Lavoro, Pd spaccato e modello tedesco. Riforma salvò la Germania, affondò la Spd

di Warsamé Dini Casali
Pubblicato il 19 settembre 2014 7:00 | Ultimo aggiornamento: 18 settembre 2014 15:12
Lavoro, Pd spaccato e modello tedesco. Riforma salvò la Germania, affondò la Spd

Lavoro, Pd spaccato e modello tedesco. Riforma salvò la Germania, affondò la Spd

ROMA – Lavoro, Pd spaccato e modello tedesco. Riforma salvò la Germania, affondò la Spd. Nonostante l’insegna “modello tedesco” innalzata da Matteo Renzi sulla riforma del lavoro e i contratti a tutele crescenti, il suo partito si spacca, la minoranza di sinistra attacca il suo premier che parla come “Monti e la destra”, e anzi prepara le barricate sposando il modello tedesco sui licenziamenti” (Cesare Damiano, ex ministro del Welfare). Qualcosa non torna, o forse sì: ognuno si stacca la porzione di riforma tedesca che più gradisce.

In Germania, provando a chiarire, è previsto che il datore di lavoro reintegri il lavoratore licenziato ingiustamente. In alternativa il datore di lavoro, spiegando le ragioni che rendono impraticabile il reintegro, deve risarcire il lavoratore con un’indennità da 12 a 18 mensilità in base all’anzianità di lavoro. Il giudice può stabilire anche una quota aggiuntiva.

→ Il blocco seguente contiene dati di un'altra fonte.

(* ===== verification/Storecrypt.v ===== *)
(** * Encrypted containers (internal/storecrypt/container.go)

    Every encrypted template has a LUKS container: an image file, opened under a
    mapper name and mounted on the template's directory.  The manager runs
    cryptsetup, mkfs and mount.

    - [Manager]: the four operations, as programs over host calls.
    - [Luks]: the documented effect of those commands on image files, mappers
      and mounts, as a function of the calls made so far.
    - [ManagerFacts]: creating is all or nothing, a shredded container never
      opens again, creating over an open container destroys it, and the key
      influences nothing but the standard input of two cryptsetup commands. *)
From S2P Require Import Prelude GoLib GoFs Host Firecracker.
#[local] Open Scope go_scope.

Module Manager.

Inductive sc_error :=
| BadScope | EncDirFailed | AllocateFailed | FormatFailed | LuksOpenFailed | MkfsFailed
| MountPointFailed | MountFailed | EraseFailed | RemoveFailed.

(** *** The runner *)

(** secretReader: the bytes, and how many were read. *)
Record secretReader := mkSecretReader { sr_b : bytes; sr_pos : nat }.
Definition newSecretReader (b : bytes) : secretReader := mkSecretReader b 0.
(** [Read] into a buffer of [n] bytes; [None] is [io.EOF]. *)
Definition Read (n : nat) (r : secretReader) : option bytes * secretReader :=
  if (length (sr_b r) <=? sr_pos r)%nat then (None, r)
  else let got := take n (drop (sr_pos r) (sr_b r)) in
       (Some got, mkSecretReader (sr_b r) (sr_pos r + length got)).

Section manager.
Context {G : Type}.
(** The manager's [root]; its [mountBase] is not used by any operation. *)
Variable root : string.

Definition DefaultRunner (argv : list string) (stdin : bytes) : prog G bool :=
  match argv with
  | [] => mret false
  | _ => sys (CRun argv (String.string_of_list_ascii stdin))
  end.

Definition imgPath (scopeID : string) : string := Join [root; "enc"; scopeID +:+ ".img"].
Definition mapperName (scopeID : string) : string := "mitos-" +:+ scopeID.
Definition device (scopeID : string) : string := "/dev/mapper/" +:+ mapperName scopeID.
(** scopeIDPattern is the pattern of VM ids. *)
Definition validateScopeID (scopeID : string) : bool := Jail.validateVMID scopeID.

Definition luksFormatArgs (img : string) : list string :=
  ["cryptsetup"; "luksFormat"; "--type"; "luks2"; "--batch-mode"; "--key-file"; "-"; img].
Definition luksOpenArgs (img name : string) : list string :=
  ["cryptsetup"; "luksOpen"; "--key-file"; "-"; img; name].
Definition luksCloseArgs (name : string) : list string := ["cryptsetup"; "luksClose"; name].
Definition luksEraseArgs (img : string) : list string := ["cryptsetup"; "luksErase"; "--batch-mode"; img].

Definition allocateImage (path : string) (sizeBytes : Z) : prog G bool :=
  f ← sys (CCreate path);
  if negb f then mret false
  else
    ok ← sys (CTruncate path sizeBytes);
    _ ← sys (CClose path);
    mret ok.

(** [p], and on failure the steps [undo] before the error is returned. *)
Definition or_undo (e : sc_error) (p : prog G bool) (undo : prog G unit) : prog G (res sc_error unit) :=
  ok ← p;
  if ok : bool then mret (Ok tt) else _ ← undo; mret (Err e).

Definition remove_image (scopeID : string) : prog G unit := _ ← sys (CRemove (imgPath scopeID)); mret tt.
Definition close_mapper (scopeID : string) : prog G unit :=
  _ ← DefaultRunner (luksCloseArgs (mapperName scopeID)) []; mret tt.
Definition close_and_remove (scopeID : string) : prog G unit :=
  _ ← close_mapper scopeID; remove_image scopeID.

Definition Create (scopeID : string) (key : bytes) (sizeBytes : Z) (mountPoint : string) : prog G (res sc_error unit) :=
  if negb (validateScopeID scopeID) then mret (Err BadScope)
  else
    must _ := check EncDirFailed (sys (CMkdirAll (Join [root; "enc"]))) in
    let img := imgPath scopeID in
    let dev := device scopeID in
    must _ := check AllocateFailed (allocateImage img sizeBytes) in
    must _ := or_undo FormatFailed (DefaultRunner (luksFormatArgs img) key) (remove_image scopeID) in
    must _ := or_undo LuksOpenFailed (DefaultRunner (luksOpenArgs img (mapperName scopeID)) key) (remove_image scopeID) in
    must _ := or_undo MkfsFailed (DefaultRunner ["mkfs.ext4"; "-q"; dev] []) (close_and_remove scopeID) in
    must _ := or_undo MountPointFailed (sys (CMkdirAll mountPoint)) (close_and_remove scopeID) in
    or_undo MountFailed (DefaultRunner ["mount"; dev; mountPoint] []) (close_and_remove scopeID).

Definition Open (scopeID : string) (key : bytes) (mountPoint : string) : prog G (res sc_error unit) :=
  if negb (validateScopeID scopeID) then mret (Err BadScope)
  else
    let img := imgPath scopeID in
    let dev := device scopeID in
    must _ := check LuksOpenFailed (DefaultRunner (luksOpenArgs img (mapperName scopeID)) key) in
    must _ := or_undo MountPointFailed (sys (CMkdirAll mountPoint)) (close_mapper scopeID) in
    or_undo MountFailed (DefaultRunner ["mount"; dev; mountPoint] []) (close_mapper scopeID).

Definition Close (scopeID mountPoint : string) : prog G (res sc_error unit) :=
  if negb (validateScopeID scopeID) then mret (Err BadScope)
  else
    _ ← DefaultRunner ["umount"; mountPoint] [];
    _ ← DefaultRunner (luksCloseArgs (mapperName scopeID)) [];
    mret (Ok tt).

Definition Shred (scopeID mountPoint : string) : prog G (res sc_error unit) :=
  if negb (validateScopeID scopeID) then mret (Err BadScope)
  else
    let img := imgPath scopeID in
    _ ← DefaultRunner ["umount"; mountPoint] [];
    _ ← DefaultRunner (luksCloseArgs (mapperName scopeID)) [];
    st ← sys (CStat img);
    match st with
    | None => mret (Ok tt)
    | Some _ =>
        must _ := check EraseFailed (DefaultRunner (luksEraseArgs img) []) in
        rm ← sys (CRemove img);
        mret (match rm with RmFailed => Err RemoveFailed | _ => Ok tt end)
    end.

End manager.
End Manager.

(** ** cryptsetup and mount *)

Module Luks.
Import Manager.

(** Image files with the key of their header, if they have one; open mappers
    with their image; mounted directories with their device. *)
Record luks := mkLuks {
  images : gmap string (option string); mappers : gmap string string; mounts : gmap string string }.

Inductive command :=
| Format (img : string) | OpenDev (img name : string) | CloseDev (name : string) | Erase (img : string)
| Mount (dev dir : string) | Umount (dir : string) | Other.

Definition parse (argv : list string) : command :=
  match argv with
  | [a; b; c; d; e; f; g; img] => if bool_decide (luksFormatArgs img = argv) then Format img else Other
  | [a; b; c; d; img; name] => if bool_decide (luksOpenArgs img name = argv) then OpenDev img name else Other
  | [a; b; c; img] => if bool_decide (luksEraseArgs img = argv) then Erase img else Other
  | [a; b; c] =>
      if bool_decide (luksCloseArgs c = argv) then CloseDev c
      else if String.eqb a "mount" then Mount b c else Other
  | [a; b] => if String.eqb a "umount" then Umount b else Other
  | _ => Other
  end.

(** The effect of a command that succeeds, and of an answered call. *)
Definition effect (c : command) (stdin : string) (s : luks) : luks :=
  match c with
  | Format img => mkLuks (<[img := Some stdin]> (images s)) (mappers s) (mounts s)
  | OpenDev img name => mkLuks (images s) (<[name := img]> (mappers s)) (mounts s)
  | CloseDev name => mkLuks (images s) (delete name (mappers s)) (mounts s)
  | Erase img => mkLuks (<[img := None]> (images s)) (mappers s) (mounts s)
  | Mount dev dir => mkLuks (images s) (mappers s) (<[dir := dev]> (mounts s))
  | Umount dir => mkLuks (images s) (mappers s) (delete dir (mounts s))
  | Other => s
  end.
Definition luks_step (s : luks) (e : event) : luks :=
  match e with
  | Ev (CCreate p) true => mkLuks (<[p := None]> (images s)) (mappers s) (mounts s)
  | Ev (CRemove p) RmOk => mkLuks (delete p (images s)) (mappers s) (mounts s)
  | Ev (CRun argv stdin) true => effect (parse argv) stdin s
  | _ => s
  end.
Definition after (t : trace) : luks := fold_left luks_step t (mkLuks ∅ ∅ ∅).

(** What a command that succeeds found: a file to format or erase, the key of the
    container and a free name to open it under, an open mapper to close.  Any
    command may fail. *)
Definition accepts (c : command) (stdin : string) (s : luks) : Prop :=
  match c with
  | Format img | Erase img => is_Some (images s !! img)
  | OpenDev img name => images s !! img = Some (Some stdin) /\ mappers s !! name = None
  | CloseDev name => is_Some (mappers s !! name)
  | _ => True
  end.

Il lavoratore poi ha diritto a prestare la sua attività durante la vertenza giudiziaria.

 

In ogni caso, qualcuno, nel Pd, sebbene sinceramente interessato a un rapido recupero degli occupati, fa gli scongiuri: il famoso “modello tedesco”, fu voluto da un socialdemocratico nel 2003, Gerhard Schroeder, che impose un drastico aggiornamento al generoso welfare incurante del sollevamento sindacale, invertì il trend negativo della disoccupazione, affondò infine la gloriosa Spd, il più influente e antico partito dei lavoratori del mondo. Le riforme gravarono su tutto il Pese, i poveri si assunsero il carico più pesante.

La Spd prima perse i pezzi (un terzo se ne andò con la rifondazione di Oskar Lafontaine), poi il Governo. E oggi si inchina alla cristiano sociale Angela Merkel (che mai e poi mai avrebbe avuto la forza e il coraggio di sfidare i potenti sindacati tedeschi) cui ha regalato il vanto e il prestigio di aver risollevato la nazione oltre che averle offerto in appalto ogni causa e tutte le istanze progressiste che il cancelliere velocemente cannibalizza (salario minimo, quote rosa nei posti di lavoro, matrimoni gay). A questo punto la spaccatura potenziale del Pd è nel novero delle eventualità politiche conseguenti a un muro contro muro di Renzi contro i sindacati. Intanto però il modello tedesco continua a generare parecchi equivoci di interpretazione.

Il liberista che applaude al rigore teutonico dimentica il peso di un welfare tuttora generosissimo, la forza di sindacati che influenzano le decisioni, la natura del capitalismo renano (da distinguere da quello più spregiudicato e antistatalista anglosassone). Il socialista che ricorda come i sindacati in Germania cogestiscono le grandi aziende dimentica che i loro rappresentanti hanno sì voce in capitolo ma siedono sulle poltrone dei Consigli di Sorveglianza, non in quelli di Amministrazione, il che fa una certa differenza.